Total the lines of the entries below that hold the string "unfold", then write only that total.
###
Lemma marked_free i e1 : entries s1 !! i = Some e1 → i ∈ fl → entries s !! i = Some e1 ∧ is_object s (addr e1) = false.
Proof using Hok.
  rewrite marked_lookup. intros Hi Hfl. destruct (entries s !! i) as [e|] eqn:He; [|done]. cbn in Hi.
  pose proof (object_free s m fl (entries s) i e _ _ Hok eq_refl (ok_chain _ _ _ _ _ Hok) Hfl He) as Ho.
  assert (mark_upto s n i e = e) as E by (unfold mark_upto, mark_entry; rewrite Ho; by case_bool_decide).
  rewrite E in Hi. injection Hi as <-. done.
Qed.

Record collected (k : nat) (fl' : list nat) (m' : gmap Z Z) (s' : stable) : Prop := {
  co_base : stable_ptr_table s' = stable_ptr_table s ∧ SPT_size s' = SPT_size s ∧ length (entries s') = n;
  co_chain : free_chain (entries s') (stable_ptr_table s) (stable_ptr_free s') fl';
  co_nodup : NoDup fl';
  co_free i : i ∈ fl' ↔ i ∈ fl ∨ (1 <= i < k)%nat ∧ ∃ e, entries s1 !! i = Some e ∧ dead_entry s e = true;
  co_rep : hash_rep (addrToStableHash s') m';
  co_map p i : m' !! p = Some (Z.of_nat i) ↔ m !! p = Some (Z.of_nat i) ∧ (i ∉ fl');
  co_dom p i : m' !! p = Some i → m !! p = Some i;
  co_old i e' : entries s' !! i = Some e' → ∃ e1, entries s1 !! i = Some e1 ∧ old e' = old e1 ∧ (i ∈ fl → e' = e1);
  co_done i e1 : entries s1 !! i = Some e1 → (1 <= i < k)%nat → (i ∉ fl') → entries s' !! i = Some (gc_entry s e1);
  co_todo i e1 : entries s1 !! i = Some e1 → (k <= i)%nat → entries s' !! i = Some e1
}.

Lemma collected_1 : collected 1 fl m s1.
Proof using Hok Hheap.
  constructor; cbn [marked set_entries stable_ptr_table SPT_size stable_ptr_free addrToStableHash]; try done.
  - split_and!; [done|done|]. apply length_imap.
  - assert (∀ i e, i ∈ fl → entries s !! i = Some e → entries s1 !! i = Some e) as Hsame.
    { intros i e Hi He. destruct (entries s1 !! i) as [e1|] eqn:E1.
      - by apply marked_free in E1 as [<- _].
      - rewrite marked_lookup, He in E1. done. }
    pose proof (ok_chain _ _ _ _ _ Hok) as Hc. revert Hc Hsame. generalize (stable_ptr_free s). generalize fl.
    clear. intros fl. induction fl as [|i fl IH]; intros p; [done|]. intros (Hp & H1 & e & He & Hr & Hs & Hc) Hsame.
    split_and!; [done|done|]. exists e. split_and!; [apply Hsame; [by left|done]|done|done|]. apply IH; [done|].
    intros j ej Hj. apply Hsame. by right.
  - apply (ok_free _ _ _ _ _ Hok).
  - intros i. split; [by left|]. intros [?|[? _]]; [done|lia].
  - apply (ok_rep _ _ _ _ _ Hok).
  - intros p i. split; [|by intros [? _]]. intros Hp. split; [done|].
    destruct (ok_names _ _ _ _ _ Hok _ _ Hp) as (_ & k & e & Ek & _ & Hk & _). apply Nat2Z.inj in Ek. by subst k.
  - intros i e' He. eauto.
  - intros i e1 _ Hi. lia.
Qed.

Lemma not_yet k fl' m' s' : collected k fl' m' s' → k ∈ fl' → k ∈ fl.
Proof using. intros Hc Hk. apply (co_free _ _ _ _ Hc) in Hk as [?|[? _]]; [done|lia]. Qed.

Lemma gc_entry_free i e1 : entries s1 !! i = Some e1 → i ∈ fl → gc_entry s e1 = e1 ∧ dead_entry s e1 = false.
Proof using Hok.
  intros Hi Hfl. destruct (marked_free i e1 Hi Hfl) as [He Ho].
  destruct (free_chain_elem _ _ _ _ _ (ok_chain _ _ _ _ _ Hok) Hfl) as (_ & e & He' & _ & Hs). assert (e = e1) as -> by congruence.
  unfold gc_entry, dead_entry, sn_alive. rewrite Ho, Hs. cbn. split; [|done]. destruct e1. cbn in *. by subst.
Qed.

Lemma collected_keep k fl' m' s' e1 :
  collected k fl' m' s' → (1 <= k)%nat → entries s1 !! k = Some e1 → dead_entry s e1 = false →
  collected (Datatypes.S k) fl' m' (set_entries (<[k := gc_entry s e1]> (entries s')) s').
Proof using Hok.
  intros Hc Hk He Hd. pose proof Hc as [[Hb [Hsz Hl]] Hch Hnd Hfree Hrep Hmap Hdom Hold Hdone Htodo].
  assert (entries s' !! k = Some e1) as Hek by (apply Htodo; [done|lia]). pose proof (lookup_lt_Some _ _ _ Hek) as Hklt.
  constructor; cbn [set_entries entries stable_ptr_table SPT_size stable_ptr_free addrToStableHash]; try done.
  - by rewrite length_insert.
  - destruct (decide (k ∈ fl')) as [Hin|Hin]; [|by apply free_chain_insert].
    destruct (gc_entry_free k e1 He (not_yet _ _ _ _ Hc Hin)) as [-> _]. by rewrite list_insert_id.
  - intros i. rewrite Hfree. split.
    + intros [?|(? & e & Hi & Hde)]; [by left|right]. split; [lia|eauto].
    + intros [?|(? & e & Hi & Hde)]; [by left|]. destruct (decide (i = k)) as [->|]; [congruence|]. right. split; [lia|eauto].
  - intros i e'. rewrite list_lookup_insert_Some. intros [(<- & <- & _)|[_ Hi]]; [|by apply Hold].
    exists e1. split_and!; [done|done|]. intros Hin. exact (proj1 (gc_entry_free k e1 He Hin)).
  - intros i e1' Hi Hik Hifl. destruct (decide (i = k)) as [->|Hne].
    + assert (e1' = e1) as -> by congruence. by apply list_lookup_insert_eq.
    + rewrite list_lookup_insert_ne by done. apply Hdone; [done|lia|done].
  - intros i e1' Hi Hik. rewrite list_lookup_insert_ne by lia. apply Htodo; [done|lia].
Qed.

(** A dead entry was in use, and its object has not moved. *)
Lemma dead_used k fl' m' s' e1 :
  collected k fl' m' s' → (1 <= k)%nat → entries s1 !! k = Some e1 → dead_entry s e1 = true →
  (k ∉ fl) ∧ (k ∉ fl') ∧ m !! addr e1 = Some (Z.of_nat k) ∧ m' !! addr e1 = Some (Z.of_nat k) ∧ addr e1 ≠ NULL ∧ ref e1 = 0 ∧ sn_alive e1 = NULL.
Proof using Hok Hheap.
  intros Hc Hk He Hd. assert (k ∉ fl) as Hfl by (intros Hin; destruct (gc_entry_free k e1 He Hin); congruence).
  assert (k ∉ fl') as Hfl' by (intros Hin; by apply Hfl, (not_yet _ _ _ _ Hc)).
  destruct (marked_used k e1 He Hk Hfl) as (e & _ & Er & _ & _ & Hcase). unfold dead_entry in Hd.
  apply andb_true_iff in Hd as [Hd Hsn%Z.eqb_eq]. apply andb_true_iff in Hd as [Ho Hr%Z.eqb_eq].
  destruct Hcase as [(Ea & -> & _)|(Hm & Hh & _ & Ea)]; [unfold is_object in Ho; by rewrite Ea in Ho|].
  rewrite <- Er, Hr in Ea. cbn in Ea. rewrite Ea. destruct (Hheap 0 _ Hh) as [Hn _].
  split_and!; try done. by apply (co_map _ _ _ _ Hc).
Qed.

Lemma collected_free k fl' m' s' e1 t' :
  collected k fl' m' s' → (1 <= k)%nat → entries s1 !! k = Some e1 → dead_entry s e1 = true →
  wt_rep t' (delete (addr e1) m') →
  collected (Datatypes.S k) (k :: fl') (delete (addr e1) m')
    (mkStable (<[k := set_addr (stable_ptr_free s') (set_sn_obj NULL e1)]> (entries s')) (stable_ptr_table s') (entry_ptr s' (Z.of_nat k)) (SPT_size s') (Some t')).
Proof using Hok Hheap.
  intros Hc Hk He Hd Ht. destruct (dead_used _ _ _ _ _ Hc Hk He Hd) as (Hfl & Hfl' & Hm & Hm' & Hn & Hr & Hsn).
  pose proof Hc as [[Hb [Hsz Hl]] Hch Hnd Hfree Hrep Hmap Hdom Hold Hdone Htodo].
  assert (entries s' !! k = Some e1) as Hek by (apply Htodo; [done|lia]). pose proof (lookup_lt_Some _ _ _ Hek) as Hklt.
  constructor; cbn [entries stable_ptr_table SPT_size stable_ptr_free addrToStableHash]; try done.
  - by rewrite length_insert.
  - split_and!; [unfold entry_ptr; by rewrite Hb|done|]. eexists. split_and!; [by apply list_lookup_insert_eq|done|done|].
    by apply free_chain_insert.
  - by apply NoDup_cons.
  - intros i. rewrite elem_of_cons, Hfree. split.
    + intros [->|[?|(? & e & Hi & Hde)]]; [|by left|]; right; (split; [lia|eauto]).
    + intros [?|(? & e & Hi & Hde)]; [by right; left|]. destruct (decide (i = k)) as [->|]; [by left|]. right; right. split; [lia|eauto].
  - by exists t'.
  - intros p i. rewrite lookup_delete_Some, Hmap, not_elem_of_cons. split; [|intros (Hp & Hik & ?)].
    + intros (Hne & Hp & ?). split_and!; [done| |done]. intros ->. apply Hne. by apply (names_inj malloc_at heap_ptr s m fl _ _ (Z.of_nat k)).
    + split_and!; [|done|done]. intros E. assert (m !! addr e1 = Some (Z.of_nat i)) as Hp' by by rewrite E. rewrite Hm in Hp'. injection Hp' as ?. lia.
  - intros p i. rewrite lookup_delete_Some. intros [_ Hp]. by apply Hdom.
  - intros i e'. rewrite list_lookup_insert_Some. intros [(<- & <- & _)|[_ Hi]]; [|by apply Hold].
    exists e1. by split_and!.
  - intros i e1' Hi Hik. rewrite not_elem_of_cons. intros [Hne Hifl].
    rewrite list_lookup_insert_ne by done. apply Hdone; [done|lia|done].
  - intros i e1' Hi Hik. rewrite list_lookup_insert_ne by lia. apply Htodo; [done|lia].
Qed.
###
# ANSWER SECTION
5